When it comes to the teacher shortage, 85% of poll voters identified it as a serious problem, and 53% classified it as a “very serious” problem.

HARTFORD, CT — A survey of 800 Connecticut voters conducted by the Connecticut Education Association (CEA) found that many facets of teacher shortages and student mental well-being are major problems in schools .


When it comes to the teacher shortage, 85% of voters identified it as a serious problem and 53% classified it as a “very serious” problem. There were 85% of voters who also considered student mental health and well-being a serious problem, with 52% considering it “very serious”.

There were 82% of voters who named stress and burnout as a serious problem for teachers, with 51% saying it is a “very serious” problem.

About 65% of voters said teachers are underpaid and 90% said compensation should be comparable to or higher than professions with similar education and training requirements. In that sense, 83% of voters support raising teacher salaries, and 57% give “strong support.”

When it comes to funding teacher salaries, about three-quarters of voters favor the state providing more funding to municipalities to support those salaries.

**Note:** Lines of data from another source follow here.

(** [breakpointLocationsRequest]: the response body, [None] when the
    handler leaves it unset.  A missing or empty [args.source.path] is
    falsy. *)
Definition breakpointLocationsRequest (sourcePath : option string) (s : Session)
  : option (list N) :=
  match sourcePath with
  | None => Some []
  | Some EmptyString => Some []
  | Some path =>
      let filename := getRelativeScriptPath path in
      match mapGet String.eqb filename (_breakpoints s) with
      | Some bps => Some (map bp_line bps)
      | None => None
      end
  end.

End Requests.

(* ------------------------------------------------------------------ *)
(** ** Vocabulary of the statements *)

(** The parts of the session that parsing locals and watch results must
    leave alone: settings, session state, both logs, the call stack, the
    ids of the tracked watches, the object graph, the suspended step-stop
    callbacks and the receive buffer. *)
Definition control (s : Session) :=
  (config s, debuggerState s, socket s, events s, stacktraces s,
   map w_id (watches s), currentParsedReferences s, pendingBreaks s,
   bufferedData s).

(** The variables stored under key 0 of [localVariables]: the locals of
    all frames of the step. *)
Definition topLevelLocals (s : Session) : list DebuggerVariable :=
  match mapGet JsNum_eqb (JInt 0) (localVariables s) with
  | Some a => a
  | None => []
  end.

Definition isContinuedEvent (e : Event) : bool :=
  match e with ContinuedEvent => true | _ => false end.

(** The events sent between [s] and [s']. *)
Definition newEvents (s s' : Session) : list Event :=
  skipn (List.length (events s)) (events s').

(** The messages written between [s] and [s']. *)
Definition newWrites (s s' : Session) : list string :=
  skipn (List.length (socket s)) (socket s').

(** [steady s s']: going from [s] to [s'] the call stack, the ids of the
    tracked watches, the settings and the receive buffer are kept, no
    stopped or continued event is sent, and the session state is kept or
    becomes [ready]. *)
Definition steady (s s' : Session) : Prop :=
  stacktraces s' = stacktraces s
  /\ filter isStoppedEvent (events s') = filter isStoppedEvent (events s)
  /\ filter isContinuedEvent (events s') = filter isContinuedEvent (events s)
  /\ map w_id (watches s') = map w_id (watches s)
  /\ config s' = config s
  /\ (debuggerState s' = debuggerState s \/ debuggerState s' = ready)
  /\ bufferedData s' = bufferedData s.

(** [calm s s']: as [steady], but the receive buffer may have changed and
    stopped events may have been sent. *)
Definition calm (s s' : Session) : Prop :=
  stacktraces s' = stacktraces s
  /\ filter isContinuedEvent (events s') = filter isContinuedEvent (events s)
  /\ map w_id (watches s') = map w_id (watches s)
  /\ config s' = config s
  /\ (debuggerState s' = debuggerState s \/ debuggerState s' = ready).

(** Objects of the graph that no visited reference names: the measure
    that bounds the recursion of [buildReferenceTree]. *)
Definition isVisited (searched : list JsNum) (o : Obj) : bool :=
  existsb (fun v => String.eqb (o_ref o) (String_ v)) searched.

Definition unvisited (referenceList : list Obj) (searched : list JsNum) : nat :=
  List.length (filter (fun o => negb (isVisited searched o)) referenceList).

(** [BuildOutOfFuel] or not. *)
Definition ranOutOfFuel (r : BuildResult) : bool :=
  match r with BuildOutOfFuel => true | _ => false end.

(** The node a call returned, if it returned one. *)
Definition builtNode (r : BuildResult) : option TreeNode :=
  match r with Built node _ => node | _ => None end.

(** The call returned or raised, and its visited list extends the one
    it was given. *)
Definition finishedFrom (searched : list JsNum) (r : BuildResult) : Prop :=
  match r with
  | Built _ searched' | BuildThrown searched' =>
      exists added, searched' = (searched ++ added)%list
  | BuildOutOfFuel => False
  end.

(** The references a call added to the visited list are exactly the
    labels of the nodes it built; they are pairwise different and none had
    been visited before. *)
Definition freshlyBuilt (searched : list JsNum) (r : BuildResult) : Prop :=
  match r with
  | Built node searched' =>
      let added := match node with
                   | Some t => treeReferences t
                   | None => []
                   end in
      searched' = (searched ++ added)%list
      /\ NoDup added
      /\ (forall x, In x added -> ~ In x searched)
  | _ => True
  end.

(** A synthetic self-referencing aggregate: a table with reference id
    [n] whose only element is a table-typed member [self] with value
    [n]. *)
Definition selfReferencing (n : N) : Obj :=
  mkObj (toString10 n) "t" EmptyString [mkElement "t" (toString10 n) "self" "s"].

(** Two aggregates that refer to each other: table 1 holds array 2,
    array 2 holds table 1 and itself. *)
Definition cyclicGraph : list Obj :=
  [mkObj "1" "t" EmptyString [mkElement "i" "10" "x" "s"; mkElement "a" "2" "items" "s"];
   mkObj "2" "a" EmptyString [mkElement "t" "1" "0" "i"; mkElement "a" "2" "1" "i"]].






(** The wire commands of the breakpoint registry for a forward-slash
    path. *)
Definition addBreakpointCommand (path : string) (line : N) : string :=
  "ab 0x" ++ toString16 line ++ ":" ++ path ++ NL.

Definition removeBreakpointCommand (path : string) (line : N) : string :=
  "rb 0x" ++ toString16 line ++ ":" ++ path ++ NL.

(** The reference count as the data model describes it: the number of
    paths with this basename that currently hold a breakpoint on this
    line. *)
Definition spec_refCount (base : string) (line : N) (s : Session) : nat :=
  List.length
    (filter (fun kv => String.eqb (basename (fst kv)) base && hasLine (snd kv) line)
            (_breakpoints s)).

(** The session that the [try] block of [onRecieveData] and its [catch]
    leave. *)
Definition caught (r : Run unit) : Session :=
  match r with
  | Finished _ s => s
  | Raised s => sendEvent extensionErrorStop s
  end.

(** The line the debug log shows before a segment is decoded. *)
Definition logReceived (formatted : string) (s : Session) : Session :=
  sendEvent (OutputEvent ("Received XML from game:" ++ NL ++ formatted ++ NL)
                         "console") s.

(** The decoder's test for skipping the parse of a frame. *)
Definition autoResumes (s : Session) (receivedData : string) : bool :=
  resumeOnExceptions (config s)
  && negb (DebuggerState_eqb (debuggerState s) stopped)
  && includesFrom "error=" 25 (slice0 120 receivedData).

(** *** Refresh frames

    The numbers of a frame that the parse converts with [Number]: a value
    of aggregate type is the reference id of an object, a watch result
    carries the id of its watch.  The server writes them as strings of
    decimal digits; up to 2^53 these denote integers that a double holds
    exactly. *)
Definition exactNumber (text : string) : bool :=
  match Number text with
  | JInt z => (z <=? 9007199254740992)%Z
  | JNaN => false
  end.

(** The object that [referenceList.find] returns for a reference. *)
Definition referenced (refs : list Obj) (reference : JsNum) : option Obj :=
  find (fun e => String.eqb (o_ref e) (String_ reference)) refs.

Definition isReferenced (refs : list Obj) (reference : JsNum) : bool :=
  match referenced refs reference with
  | Some _ => true
  | None => false
  end.

(** A value of aggregate type names an object of the frame. *)
Definition resolves (refs : list Obj) (value : string) : bool :=
  exactNumber value && isReferenced refs (Number value).

(** An element whose value is an aggregate names an object of the frame,
    and an instance key is an exact number. *)
Definition elementWellFormed (refs : list Obj) (e : Element) : bool :=
  (if isComplexDataType (el_vt e) then resolves refs (el_v e) else true)
  && (if String.eqb (el_kt e) "x" then exactNumber (el_kv e) else true).

(** An object whose elements are well formed; a [Vector] has its three
    components. *)
Definition objectWellFormed (refs : list Obj) (o : Obj) : bool :=
  forallb (elementWellFormed refs) (o_e o)
  && (if String.eqb (o_typeof o) "Vector"
      then (3 <=? List.length (o_e o))%nat
      else true).

Definition localWellFormed (refs : list Obj) (l : LocalXml) : bool :=
  if isComplexDataType (lx_type l) then resolves refs (lx_val l) else true.

Definition watchWellFormed (refs : list Obj) (wx : WatchXml) : bool :=
  exactNumber (wx_id wx)
  && (if String.eqb (wx_status wx) "ok" && isComplexDataType (wx_type wx)
      then resolves refs (wx_val wx)
      else true).

Definition callWellFormed (refs : list Obj) (call : CallXml) : bool :=
  forallb (watchWellFormed refs) (c_w call)
  && forallb (localWellFormed refs) (c_l call).

(** The root table, when it is displayed and known, is an object of the
    frame. *)
Definition rootWellFormed (refs : list Obj) (s : Session) : bool :=
  if displayRootTable (config s) && isNonNegative (rootTableReference s)
  then isReferenced refs (rootTableReference s)
  else true.

(** A refresh frame with objects [refs] and calls [calls], received in
    session [s], in which every reference resolves: the frames for which
    no conversion raises. *)
Definition wellFormedUpdate (s : Session) (refs : list Obj) (calls : list CallXml)
  : bool :=
  forallb (objectWellFormed refs) refs
  && negb (Nat.eqb (List.length calls) 0)
  && forallb (callWellFormed refs) calls
  && rootWellFormed refs s.

(** An object list closed under the references of its elements. *)
Definition closedList (refs : list Obj) : Prop :=
  forall o e, In o refs -> In e (o_e o) -> isComplexDataType (el_vt e) = true ->
              isReferenced refs (Number (el_v e)) = true.

(** A call of the tree builder that did not raise. *)
Definition neverThrown (r : BuildResult) : Prop :=
  match r with BuildThrown _ => False | _ => True end.










(* ------------------------------------------------------------------ *)
(** ** Example sessions *)

Definition mainSource : Source := mkSource "main.nut" "main.nut" false.

(** A connected session with the default settings. *)
Definition connectedSession : Session := onConnect (newSession defaultSettings).

(** Two tracked watches, ids 1 and 2. *)
Definition twoWatches : Session :=
  let s := snd (addWatch connectedSession 1 "a.b" EmptyString 0%Z 0%Z true) in
  snd (addWatch s 2 "c" EmptyString 0%Z 0%Z true).

(** The connected session stopped with two frames on the call stack. *)
Definition twoFrames : Session :=
  set_debuggerState stopped
    (set_stacktraces [mkStackFrame 0 "inner" mainSource (JInt 7);
                      mkStackFrame 1 "main" mainSource (JInt 12)]
                     connectedSession).

(** The session with two tracked watches, stopped with two frames on the
    call stack. *)
Definition watchingSession : Session :=
  set_debuggerState stopped
    (set_stacktraces [mkStackFrame 0 "inner" mainSource (JInt 7);
                      mkStackFrame 1 "main" mainSource (JInt 12)]
                     twoWatches).


(** Example frames.  [attr] writes one XML attribute. *)
Definition attr (name value : string) : string :=
  " " ++ name ++ "=" ++ DQUOTE ++ value ++ DQUOTE.

Definition stepBodyText : string :=
  "<objs><o" ++ attr "ref" "0" ++ attr "type" "t" ++ "><e" ++ attr "kt" "s"
    ++ attr "kv" "x" ++ attr "vt" "i" ++ attr "v" "10" ++ "/></o></objs>"
    ++ "<calls><call" ++ attr "fnc" "main" ++ attr "src" "main.nut"
    ++ attr "line" "5" ++ "><l" ++ attr "name" "x" ++ attr "type" "i"
    ++ attr "val" "10" ++ "/><l" ++ attr "name" "this" ++ attr "type" "t"
    ++ attr "val" "0" ++ "/></call></calls>".

Definition stepBody : Payload :=
  mkPayload (Some [mkObj "0" "t" EmptyString [mkElement "i" "10" "x" "s"]])
            [mkCallXml "main" "main.nut" "5" []
                       [mkLocalXml "x" "i" "10"; mkLocalXml "this" "t" "0"]].

Definition updateFrame : string := "<update>" ++ stepBodyText ++ "</update>".

(** An exception frame with the [error] attribute early in the tag, and
    one with the [error] attribute after [line] and [src]. *)
Definition earlyMarkerFrame : string :=
  "<break" ++ attr "type" "error" ++ attr "error" "boom" ++ attr "line" "5"
    ++ attr "src" "main.nut" ++ ">" ++ stepBodyText ++ "</break>".

Definition lateMarkerFrame : string :=
  "<break" ++ attr "type" "error" ++ attr "line" "5" ++ attr "src" "main.nut"
    ++ attr "error" "boom" ++ ">" ++ stepBodyText ++ "</break>".

Definition errorAttrs : BreakAttrs := mkBreakAttrs "error" "5" "main.nut" EmptyString "boom".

“Hero pay” or other compensation should be awarded to teachers who worked during the height of the COVID-19 pandemic, according to the beliefs of 71% of voters.

Sixty-three percent of voters said public school funding is not enough to meet needs.

Nearly 9 in 10 voters support improving tutoring for new teachers, with 53% strongly supporting it.

About 95% of voters are in favor of addressing disruptive student behavior, with two-thirds expressing “strong support.”

Teaching is harder than ever,” said Kate Dias, CEA President. “The COVID-19 pandemic shed a bright light on issues teachers have faced for decades, including a lack of support and resources to meet student needs, low pay, and high levels of stress and burnout—all exacerbating existing problems and leading to record numbers of teachers leaving the profession or retiring early.”

The survey was conducted from December 6 to 11, 2022 with a margin of error of +/- 3.5%.